When run across 15 865 patients, the data extraction and the developed algorithm deployment took 19 hours. If it is assumed that manual review for each patient, which requires review of multiple letters, takes on average between 7 and 10 min per patient, clinicians would be required to spend a total of between 104 and 149 hours reviewing a high-risk subset of 895 patients. Reviewing all 15 865 patients would have taken between 1850 and 2644 hours (77–110 days), which was simply not feasible given the need for prompt communication with patients in this setting. A recent survey in 2022, providing insights from nearly 1000 healthcare professionals, revealed that the average time spent generating clinical documentation was 13.5 hours a week.¹⁴ Consultant doctors spent on average 4.7 hours outside of normal working hours on such tasks. Additionally, the value of time for a consultant creating/adding to clinical documentation and searching for missing information was nearly £57 000 per doctor per annum.¹⁴ Automation of shielding guidance or future public health guidance requiring outpatient EHRs has several additional benefits, including cost implications of person-time. Importantly, it also allows for improving transparency of decisions, not only for patients deemed CEV but also those who were deemed to be of intermediate or low risk.

While we used clinical manual scores as the gold standard for assessing algorithm performance as it was the best available, physicians used their clinical discretion in some cases that over-rode the scoring system. An example may include an off-license but clinically appropriate use of two biologics in the same patient, which would score 2 according to the national rules, but a clinician may decide that this patient would be at high risk of infection therefore appropriately allocate them to the shielding category. Another key reason for lower sensitivity of 80% and false negatives from the evaluation was due to limitations in accurately assessing medication use during the risk window. This is a challenging area that needs to incorporate a range of complex tasks, including identifying the following: (1) the heading under which a given medication was listed; (2) any additional medication start/stop information that can over-ride the heading (eg, a medication listed under ‘current medications’ but with a note that the patient stopped taking it due to an adverse event but plans to restart at a later date); (3) the dose of drug in April 2020, particularly if there are plans to taper, pause or escalate, as was frequently the case with glucocorticoids; (4) duration of medication required to score specific drugs as per the national rules may not be always stated in the letter. For instance, the rule ‘intravenous cyclophosphamide within the last 6 months’ requires a date of the last cyclophosphamide infusion within the letter that is clearly dated to calculate if it was administered within 6 months of 1 April 2020. To address these challenges, we combined a set of available tools (figure 3) to extract relevant information. However, the evaluation highlights the need for further refinement to improve identification and profiling of medications and diagnoses as reported in outpatient letters.

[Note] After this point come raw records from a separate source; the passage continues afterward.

(* ===== verification/SyncChain.v ===== *)
(** The verifier's handlers: none of them panics, and the state they keep of
    a repository only moves forward, however their steps interleave. *)
From stdpp Require Import relations.
From S2P Require Import Prelude StateError SyntaxError CborError Cid CborValue CborDecode MstHeight SortedMap MstNode MstTree Crypto.
From S2P Require Import MstShape MstLoad MstLoadSpec MstDetached MstDetachedSpec MstMap MstHostile MstStore MstStoreSpec.
From S2P Require Import SyncRaw SyncInvert SyncResync SyncState SyncVerifier.
From S2P Require Did Tid SmallString Car CarSlice RepoCommit.

(** A DID that parsed. *)
Definition parsed (d : Did.Did) : Prop := exists raw, Did.try_from raw = Ok d.

Section Calm.
Context `{Simdutf8Laws} `{Sha2Laws} `{Outside} {S W V : Type} `{!StateStore S} `{!StateStoreLaws S} `{!Environment W V} `{!EnvironmentLaws W V} `{!VerifyingKey V}.
Hypothesis verify_no_panic : forall (key : V) content s, no_panic (verify_sig key content s).
Variable options : VerifierOptions.
Abbreviation Verifier := (Verifier S W).

(** A handler that leaves the state store alone and does not panic. *)
Definition calm {E A} (m : st Verifier E A) : Prop := forall v, state_store (m v).2 = state_store v /\ no_panic (m v).1.

Lemma calm_bind {E A B} (m : st Verifier E A) (f : A -> st Verifier E B) : calm m -> (forall a, calm (f a)) -> calm (m ≫= f).
Proof.
  intros Hm Hf v. unfold mbind, st_bind. destruct (Hm v) as [Hs Hn]. destruct (m v) as [[a|e|] v']; [|done..].
  destruct (Hf a v') as [Hs' Hn']. cbn in Hs. by rewrite Hs'.
Qed.

Lemma calm_ret {E A} (a : A) : calm (mret a : st Verifier E A).
Proof. done. Qed.
Lemma calm_fail {E A} (e : E) : calm (fail e : st Verifier E A).
Proof. done. Qed.
Lemma calm_lift {E A} (r : res E A) : no_panic r -> calm (lift r : st Verifier E A).
Proof. done. Qed.
Lemma calm_gets {E A} (f : Verifier -> A) : calm (gets f : st Verifier E A).
Proof. done. Qed.
Lemma calm_modify {E} (f : Verifier -> Verifier) : (forall v, state_store (f v) = state_store v) -> calm (modify f : st Verifier E ()).
Proof. intros Hf v. by split; [apply Hf|]. Qed.
Lemma calm_if {E A} (b : bool) (m m' : st Verifier E A) : calm m -> calm m' -> calm (if b then m else m').
Proof. by destruct b. Qed.
Lemma calm_attempt {E A} (m : st Verifier E A) : calm m -> calm (attempt m).
Proof. intros Hm v. unfold attempt. destruct (Hm v) as [Hs Hn]. by destruct (m v) as [[] v']. Qed.

Lemma calm_world {E A} (m : st W E A) : (forall w, no_panic (m w).1) -> calm (in_world (S:=S) m).
Proof. intros Hm v. unfold in_world. specialize (Hm (world v)). by destruct (m (world v)) as [r w]. Qed.

Lemma calm_clock {E} : calm (read_clock : st Verifier E Z).
Proof. apply calm_world. intros w. by destruct (now w). Qed.

Lemma calm_count {E} c : calm (count c : st Verifier E ()).
Proof. by apply calm_modify. Qed.

Lemma calm_from_store {A} (m : S -> res StateStoreError A) : (forall s, no_panic (m s)) -> calm (from_store (W:=W) m).
Proof. intros Hm v. split; [done|]. by apply no_panic_map_err. Qed.

Lemma calm_load_chain d : calm (from_store (W:=W) (load_chain d)).
Proof. apply calm_from_store. intros s. apply store_no_panic. Qed.
Lemma calm_load_hosting d : calm (from_store (W:=W) (load_hosting d)).
Proof. apply calm_from_store. intros s. apply store_no_panic. Qed.

Lemma calm_send {E} err : calm (send_async_error err : st Verifier E ()).
Proof. apply calm_modify. intros v. by destruct (closed v). Qed.

Lemma calm_rev_string {E} r : calm (rev_string r : st Verifier E bytes).
Proof. apply calm_lift. by rewrite Tid.display_digits. Qed.

Lemma calm_same_did {E} a b : parsed a -> parsed b -> calm (same_did a b : st Verifier E bool).
Proof.
  intros [ra Ha] [rb Hb]. apply calm_lift. destruct (RepoCommit.did_try_from_text _ _ Ha) as (Hsa & _).
  destruct (RepoCommit.did_try_from_text _ _ Hb) as (Hsb & _). unfold SmallString.eq. unfold Did.as_str in *. by rewrite Hsa, Hsb.
Qed.

#[local] Hint Resolve calm_ret calm_fail calm_gets calm_clock calm_count calm_load_chain calm_load_hosting calm_send calm_rev_string calm_same_did : calm.

Ltac calm :=
  repeat first [progress eauto 2 with calm | apply calm_bind; [|intros ?] | apply calm_if | apply calm_attempt | case_match];
  eauto 2 with calm.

One way of addressing this would be to allow the algorithm to have a third result, apart from the advice to shield or not to shield. This could be using a rule-based approach to identify and single out expressions that contain complex medication instructions, such as multiple dosage mentions and temporal elements associated with a single medication name, to output a third category ‘for manual review’. Those records could be assessed individually by the medical team. Another solution would be to decide between the clinical team a set of a priori additional ‘rules’ that would allow the algorithm to increase the score when certain clinical exceptions were encountered (e.g., being on two biological drugs).

While the algorithm performed correctly against the set of rules, in the case of 11% of false positives and 25% of false negatives were not due to failures in the automated extraction and algorithm. Evaluation of these instances implied that clinical judgement correctly over-rode the national set of rules, as discussed above. The later published BSR risk stratification guide (online supplemental figure 2) also included assessment of disease activity with rules such as ‘well-controlled patients with minimal disease activity’. However, disease activity measures are not always captured in the semi-structured parts of letters and may be recorded in the free-text part of the letter. As opposed to clinicians, the algorithm did not have access to the narrative part of clinical outpatient letters, which might have further information on the current medication status, as well as information on disease severity used in the decision-making. Therefore, this rule was out of scope for the algorithm, however, could be introduced following future development.

From a patient perspective, qualitative research has described the increased emotional work of feeling forgotten about¹⁵ and navigating the conflicting advice given when notifications came from multiple different sources.¹⁶ Patients value timely, clear communication about their shielding status. Efficient deployment of the developed algorithm may have improved this aspect of the shielding process. From a clinician perspective, during the pandemic, rheumatology clinicians were also redeployed to help with the front line, which in some cases led to clinicians feeling there was less time to directly support rheumatology patients despite wanting to do so.¹⁵ Automating clinical processes that are administrative and time-consuming would have allowed more time for these interactions with rheumatology patients.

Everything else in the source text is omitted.